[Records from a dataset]
##########

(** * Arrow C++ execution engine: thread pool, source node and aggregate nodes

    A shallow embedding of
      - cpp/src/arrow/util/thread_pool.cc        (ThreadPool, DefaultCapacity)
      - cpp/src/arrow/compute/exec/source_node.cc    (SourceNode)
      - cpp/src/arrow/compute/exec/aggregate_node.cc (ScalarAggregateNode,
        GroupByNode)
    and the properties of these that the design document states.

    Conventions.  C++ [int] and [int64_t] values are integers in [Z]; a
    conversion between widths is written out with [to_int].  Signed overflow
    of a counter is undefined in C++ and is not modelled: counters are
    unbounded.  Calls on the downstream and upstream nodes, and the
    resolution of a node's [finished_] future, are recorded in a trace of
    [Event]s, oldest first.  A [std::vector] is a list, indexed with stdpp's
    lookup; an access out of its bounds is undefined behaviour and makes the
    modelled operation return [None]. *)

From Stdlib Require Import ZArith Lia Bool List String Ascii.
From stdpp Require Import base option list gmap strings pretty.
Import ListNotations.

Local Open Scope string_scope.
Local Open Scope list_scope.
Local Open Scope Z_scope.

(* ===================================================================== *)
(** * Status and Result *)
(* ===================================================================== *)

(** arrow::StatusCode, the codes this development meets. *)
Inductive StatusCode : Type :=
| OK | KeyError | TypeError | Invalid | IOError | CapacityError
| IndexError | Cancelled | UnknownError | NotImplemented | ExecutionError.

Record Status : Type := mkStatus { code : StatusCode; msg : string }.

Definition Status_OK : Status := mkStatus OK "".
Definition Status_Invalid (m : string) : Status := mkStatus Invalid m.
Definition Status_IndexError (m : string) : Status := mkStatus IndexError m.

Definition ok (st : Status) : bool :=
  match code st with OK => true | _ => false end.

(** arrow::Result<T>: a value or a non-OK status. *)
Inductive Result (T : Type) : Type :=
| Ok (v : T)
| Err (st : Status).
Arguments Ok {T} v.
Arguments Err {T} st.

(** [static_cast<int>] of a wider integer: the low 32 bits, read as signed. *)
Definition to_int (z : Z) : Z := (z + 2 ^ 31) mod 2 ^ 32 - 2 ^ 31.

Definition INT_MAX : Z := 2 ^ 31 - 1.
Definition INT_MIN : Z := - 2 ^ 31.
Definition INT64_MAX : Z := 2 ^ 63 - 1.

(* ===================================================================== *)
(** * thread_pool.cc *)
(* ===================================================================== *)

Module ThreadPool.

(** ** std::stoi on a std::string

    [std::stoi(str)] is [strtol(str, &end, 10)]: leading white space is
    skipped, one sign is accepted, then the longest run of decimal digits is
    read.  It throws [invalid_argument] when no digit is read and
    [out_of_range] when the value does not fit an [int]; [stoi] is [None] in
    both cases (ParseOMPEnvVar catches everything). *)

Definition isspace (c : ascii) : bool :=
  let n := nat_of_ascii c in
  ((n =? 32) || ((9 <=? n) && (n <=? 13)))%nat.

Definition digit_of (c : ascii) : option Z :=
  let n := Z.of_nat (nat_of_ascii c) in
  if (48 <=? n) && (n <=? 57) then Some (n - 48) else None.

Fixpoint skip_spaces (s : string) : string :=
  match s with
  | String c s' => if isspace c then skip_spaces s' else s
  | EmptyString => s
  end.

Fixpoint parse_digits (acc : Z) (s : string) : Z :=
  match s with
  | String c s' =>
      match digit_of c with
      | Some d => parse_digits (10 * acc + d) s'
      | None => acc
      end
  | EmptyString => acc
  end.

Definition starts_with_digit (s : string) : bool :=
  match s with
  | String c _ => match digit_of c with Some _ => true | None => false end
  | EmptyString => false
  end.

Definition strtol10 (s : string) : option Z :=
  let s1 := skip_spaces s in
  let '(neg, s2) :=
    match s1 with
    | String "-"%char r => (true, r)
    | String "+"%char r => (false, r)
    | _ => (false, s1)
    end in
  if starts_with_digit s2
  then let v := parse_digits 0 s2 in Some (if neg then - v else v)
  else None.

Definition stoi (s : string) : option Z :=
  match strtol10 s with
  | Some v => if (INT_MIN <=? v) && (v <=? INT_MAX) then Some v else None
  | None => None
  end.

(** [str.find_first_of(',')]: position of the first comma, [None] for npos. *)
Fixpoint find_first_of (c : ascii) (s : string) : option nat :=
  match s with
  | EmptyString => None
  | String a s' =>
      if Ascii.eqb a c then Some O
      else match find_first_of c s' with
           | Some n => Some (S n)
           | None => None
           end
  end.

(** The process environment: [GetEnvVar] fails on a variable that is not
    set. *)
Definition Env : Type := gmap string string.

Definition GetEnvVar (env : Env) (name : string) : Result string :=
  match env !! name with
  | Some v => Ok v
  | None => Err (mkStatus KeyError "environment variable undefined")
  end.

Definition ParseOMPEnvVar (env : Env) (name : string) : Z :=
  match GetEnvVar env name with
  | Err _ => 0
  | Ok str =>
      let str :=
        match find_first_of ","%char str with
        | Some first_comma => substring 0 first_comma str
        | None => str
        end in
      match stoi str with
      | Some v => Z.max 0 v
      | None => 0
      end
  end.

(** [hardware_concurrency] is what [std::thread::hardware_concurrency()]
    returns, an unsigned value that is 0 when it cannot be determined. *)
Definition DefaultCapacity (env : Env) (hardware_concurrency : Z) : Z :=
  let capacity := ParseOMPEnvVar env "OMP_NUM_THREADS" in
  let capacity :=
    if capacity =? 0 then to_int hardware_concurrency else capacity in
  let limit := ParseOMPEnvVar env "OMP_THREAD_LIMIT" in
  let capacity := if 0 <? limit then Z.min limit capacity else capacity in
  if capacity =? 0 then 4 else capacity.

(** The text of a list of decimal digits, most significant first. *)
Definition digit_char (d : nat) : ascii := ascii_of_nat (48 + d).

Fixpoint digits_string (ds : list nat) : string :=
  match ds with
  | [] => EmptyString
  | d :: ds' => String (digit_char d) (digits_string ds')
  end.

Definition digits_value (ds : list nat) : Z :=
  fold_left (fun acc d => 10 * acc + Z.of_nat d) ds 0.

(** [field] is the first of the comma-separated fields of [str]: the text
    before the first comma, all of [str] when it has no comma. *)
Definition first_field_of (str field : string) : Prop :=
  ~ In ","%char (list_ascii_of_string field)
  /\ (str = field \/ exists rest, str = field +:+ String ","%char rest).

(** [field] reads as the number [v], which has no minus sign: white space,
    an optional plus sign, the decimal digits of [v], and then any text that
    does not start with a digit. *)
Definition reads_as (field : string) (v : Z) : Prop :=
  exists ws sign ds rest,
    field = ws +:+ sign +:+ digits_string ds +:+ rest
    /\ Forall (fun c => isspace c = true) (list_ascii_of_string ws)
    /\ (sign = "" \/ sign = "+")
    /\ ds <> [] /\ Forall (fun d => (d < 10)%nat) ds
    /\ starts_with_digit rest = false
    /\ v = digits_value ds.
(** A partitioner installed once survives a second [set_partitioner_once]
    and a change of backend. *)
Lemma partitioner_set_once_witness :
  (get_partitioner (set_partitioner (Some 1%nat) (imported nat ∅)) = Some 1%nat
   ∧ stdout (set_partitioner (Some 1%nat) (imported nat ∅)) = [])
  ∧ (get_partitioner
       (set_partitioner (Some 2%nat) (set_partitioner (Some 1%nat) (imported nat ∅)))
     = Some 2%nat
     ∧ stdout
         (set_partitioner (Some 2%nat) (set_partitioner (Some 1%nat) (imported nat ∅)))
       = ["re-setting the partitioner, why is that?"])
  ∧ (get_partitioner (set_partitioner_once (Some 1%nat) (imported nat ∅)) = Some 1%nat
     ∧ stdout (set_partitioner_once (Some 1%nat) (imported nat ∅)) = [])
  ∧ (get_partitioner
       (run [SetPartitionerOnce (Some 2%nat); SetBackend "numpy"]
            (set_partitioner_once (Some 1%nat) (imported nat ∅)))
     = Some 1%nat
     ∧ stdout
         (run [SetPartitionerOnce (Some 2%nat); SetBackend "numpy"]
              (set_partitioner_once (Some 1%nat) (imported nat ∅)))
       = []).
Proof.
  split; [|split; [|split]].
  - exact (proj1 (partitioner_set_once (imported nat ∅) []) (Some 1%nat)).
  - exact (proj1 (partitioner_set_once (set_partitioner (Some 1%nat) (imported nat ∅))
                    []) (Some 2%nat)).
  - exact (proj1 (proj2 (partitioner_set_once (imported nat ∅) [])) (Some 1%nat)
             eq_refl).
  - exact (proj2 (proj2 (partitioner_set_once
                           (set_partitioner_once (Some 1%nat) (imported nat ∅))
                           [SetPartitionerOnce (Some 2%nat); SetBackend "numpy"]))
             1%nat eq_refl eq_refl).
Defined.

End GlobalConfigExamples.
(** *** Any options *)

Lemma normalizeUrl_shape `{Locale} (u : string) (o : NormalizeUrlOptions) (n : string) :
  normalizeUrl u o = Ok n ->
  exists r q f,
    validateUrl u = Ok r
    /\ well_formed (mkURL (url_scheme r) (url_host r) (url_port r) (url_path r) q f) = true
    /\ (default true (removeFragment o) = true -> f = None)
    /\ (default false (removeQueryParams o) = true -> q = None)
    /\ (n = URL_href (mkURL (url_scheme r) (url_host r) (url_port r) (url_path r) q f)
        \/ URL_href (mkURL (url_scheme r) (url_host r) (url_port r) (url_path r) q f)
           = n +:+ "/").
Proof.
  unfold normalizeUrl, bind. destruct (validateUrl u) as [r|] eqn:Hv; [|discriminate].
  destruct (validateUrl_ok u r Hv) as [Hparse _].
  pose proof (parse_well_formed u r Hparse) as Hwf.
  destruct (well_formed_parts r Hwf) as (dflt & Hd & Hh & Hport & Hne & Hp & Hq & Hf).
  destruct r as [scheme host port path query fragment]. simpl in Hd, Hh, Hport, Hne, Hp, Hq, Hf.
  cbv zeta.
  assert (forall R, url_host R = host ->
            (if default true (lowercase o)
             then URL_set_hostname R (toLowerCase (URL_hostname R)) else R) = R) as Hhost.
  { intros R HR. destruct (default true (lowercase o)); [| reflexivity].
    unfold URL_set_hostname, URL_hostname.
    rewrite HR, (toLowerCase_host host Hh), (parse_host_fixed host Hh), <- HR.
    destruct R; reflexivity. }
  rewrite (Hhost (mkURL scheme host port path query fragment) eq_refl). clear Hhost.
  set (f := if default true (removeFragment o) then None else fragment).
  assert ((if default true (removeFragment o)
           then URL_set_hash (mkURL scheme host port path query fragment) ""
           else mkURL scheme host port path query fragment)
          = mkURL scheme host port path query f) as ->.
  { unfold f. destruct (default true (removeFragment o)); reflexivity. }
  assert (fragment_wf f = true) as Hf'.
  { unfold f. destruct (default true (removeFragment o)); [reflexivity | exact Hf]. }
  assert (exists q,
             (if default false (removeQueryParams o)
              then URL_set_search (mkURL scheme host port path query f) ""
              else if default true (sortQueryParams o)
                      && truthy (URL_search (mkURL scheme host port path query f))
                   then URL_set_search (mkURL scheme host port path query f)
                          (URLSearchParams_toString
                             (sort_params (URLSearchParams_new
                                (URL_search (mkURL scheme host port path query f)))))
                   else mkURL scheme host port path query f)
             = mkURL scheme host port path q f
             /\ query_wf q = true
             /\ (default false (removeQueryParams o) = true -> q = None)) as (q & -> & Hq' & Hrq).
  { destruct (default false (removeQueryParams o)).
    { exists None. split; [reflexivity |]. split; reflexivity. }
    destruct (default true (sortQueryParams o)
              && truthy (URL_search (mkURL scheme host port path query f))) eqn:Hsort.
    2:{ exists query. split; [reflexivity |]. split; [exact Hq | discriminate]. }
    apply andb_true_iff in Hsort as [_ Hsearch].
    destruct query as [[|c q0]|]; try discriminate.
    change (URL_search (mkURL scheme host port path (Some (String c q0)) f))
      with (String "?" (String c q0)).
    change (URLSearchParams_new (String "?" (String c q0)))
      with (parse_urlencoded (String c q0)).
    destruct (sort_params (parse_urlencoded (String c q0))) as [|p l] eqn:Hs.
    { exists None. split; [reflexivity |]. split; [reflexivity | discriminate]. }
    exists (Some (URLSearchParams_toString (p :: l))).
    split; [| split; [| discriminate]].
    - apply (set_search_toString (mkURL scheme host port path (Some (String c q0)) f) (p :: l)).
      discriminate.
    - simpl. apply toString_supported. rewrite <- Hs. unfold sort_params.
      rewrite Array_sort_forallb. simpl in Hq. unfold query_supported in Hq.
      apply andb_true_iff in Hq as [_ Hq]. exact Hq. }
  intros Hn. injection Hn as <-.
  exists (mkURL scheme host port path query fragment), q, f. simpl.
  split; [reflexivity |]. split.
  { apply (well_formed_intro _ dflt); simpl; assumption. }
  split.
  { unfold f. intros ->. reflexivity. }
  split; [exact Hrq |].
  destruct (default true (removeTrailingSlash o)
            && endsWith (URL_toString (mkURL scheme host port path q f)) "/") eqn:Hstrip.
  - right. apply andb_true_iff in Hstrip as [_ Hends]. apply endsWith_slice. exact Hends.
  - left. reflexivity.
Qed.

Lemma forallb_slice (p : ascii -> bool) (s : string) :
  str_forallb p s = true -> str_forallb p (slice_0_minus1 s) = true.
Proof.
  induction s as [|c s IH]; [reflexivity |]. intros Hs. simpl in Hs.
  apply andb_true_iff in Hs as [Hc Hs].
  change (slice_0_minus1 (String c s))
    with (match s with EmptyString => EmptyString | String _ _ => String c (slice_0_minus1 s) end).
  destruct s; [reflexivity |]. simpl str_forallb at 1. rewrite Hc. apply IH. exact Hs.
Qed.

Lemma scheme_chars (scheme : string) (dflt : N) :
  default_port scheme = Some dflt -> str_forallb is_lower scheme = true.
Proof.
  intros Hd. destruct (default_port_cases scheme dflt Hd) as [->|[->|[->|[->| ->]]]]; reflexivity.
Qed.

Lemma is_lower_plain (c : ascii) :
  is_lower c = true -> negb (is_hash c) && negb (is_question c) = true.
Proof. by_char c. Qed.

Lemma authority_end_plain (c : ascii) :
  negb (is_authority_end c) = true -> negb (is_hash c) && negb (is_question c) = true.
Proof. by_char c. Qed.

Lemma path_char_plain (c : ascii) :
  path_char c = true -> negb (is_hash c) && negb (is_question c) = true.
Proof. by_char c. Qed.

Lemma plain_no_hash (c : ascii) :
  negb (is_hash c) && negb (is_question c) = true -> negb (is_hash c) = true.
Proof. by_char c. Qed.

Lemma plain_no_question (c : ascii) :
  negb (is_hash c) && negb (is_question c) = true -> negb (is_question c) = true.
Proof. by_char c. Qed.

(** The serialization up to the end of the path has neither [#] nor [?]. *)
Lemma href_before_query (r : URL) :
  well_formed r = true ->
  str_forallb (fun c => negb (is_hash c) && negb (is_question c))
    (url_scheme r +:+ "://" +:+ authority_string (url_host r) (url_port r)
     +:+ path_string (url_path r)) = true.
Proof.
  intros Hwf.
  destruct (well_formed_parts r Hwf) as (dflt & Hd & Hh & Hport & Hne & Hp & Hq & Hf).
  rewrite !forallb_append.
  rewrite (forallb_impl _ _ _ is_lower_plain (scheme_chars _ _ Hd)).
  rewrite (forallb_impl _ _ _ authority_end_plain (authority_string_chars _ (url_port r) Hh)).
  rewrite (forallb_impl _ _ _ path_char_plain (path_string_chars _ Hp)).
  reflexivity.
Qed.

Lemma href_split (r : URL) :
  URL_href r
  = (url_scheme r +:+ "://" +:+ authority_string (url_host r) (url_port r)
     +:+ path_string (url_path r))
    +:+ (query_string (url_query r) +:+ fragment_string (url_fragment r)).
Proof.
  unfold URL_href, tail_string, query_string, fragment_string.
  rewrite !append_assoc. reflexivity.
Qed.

##########

• **WHAT YOU WILL DO**: Going back over the entries above, copy word for word every line from the one that has "Import ListNotations." on through the one that has "IOError | CapacityError".

• **RESULT BELOW**:
Import ListNotations.

Local Open Scope string_scope.
Local Open Scope list_scope.
Local Open Scope Z_scope.

(* ===================================================================== *)
(** * Status and Result *)
(* ===================================================================== *)

(** arrow::StatusCode, the codes this development meets. *)
Inductive StatusCode : Type :=
| OK | KeyError | TypeError | Invalid | IOError | CapacityError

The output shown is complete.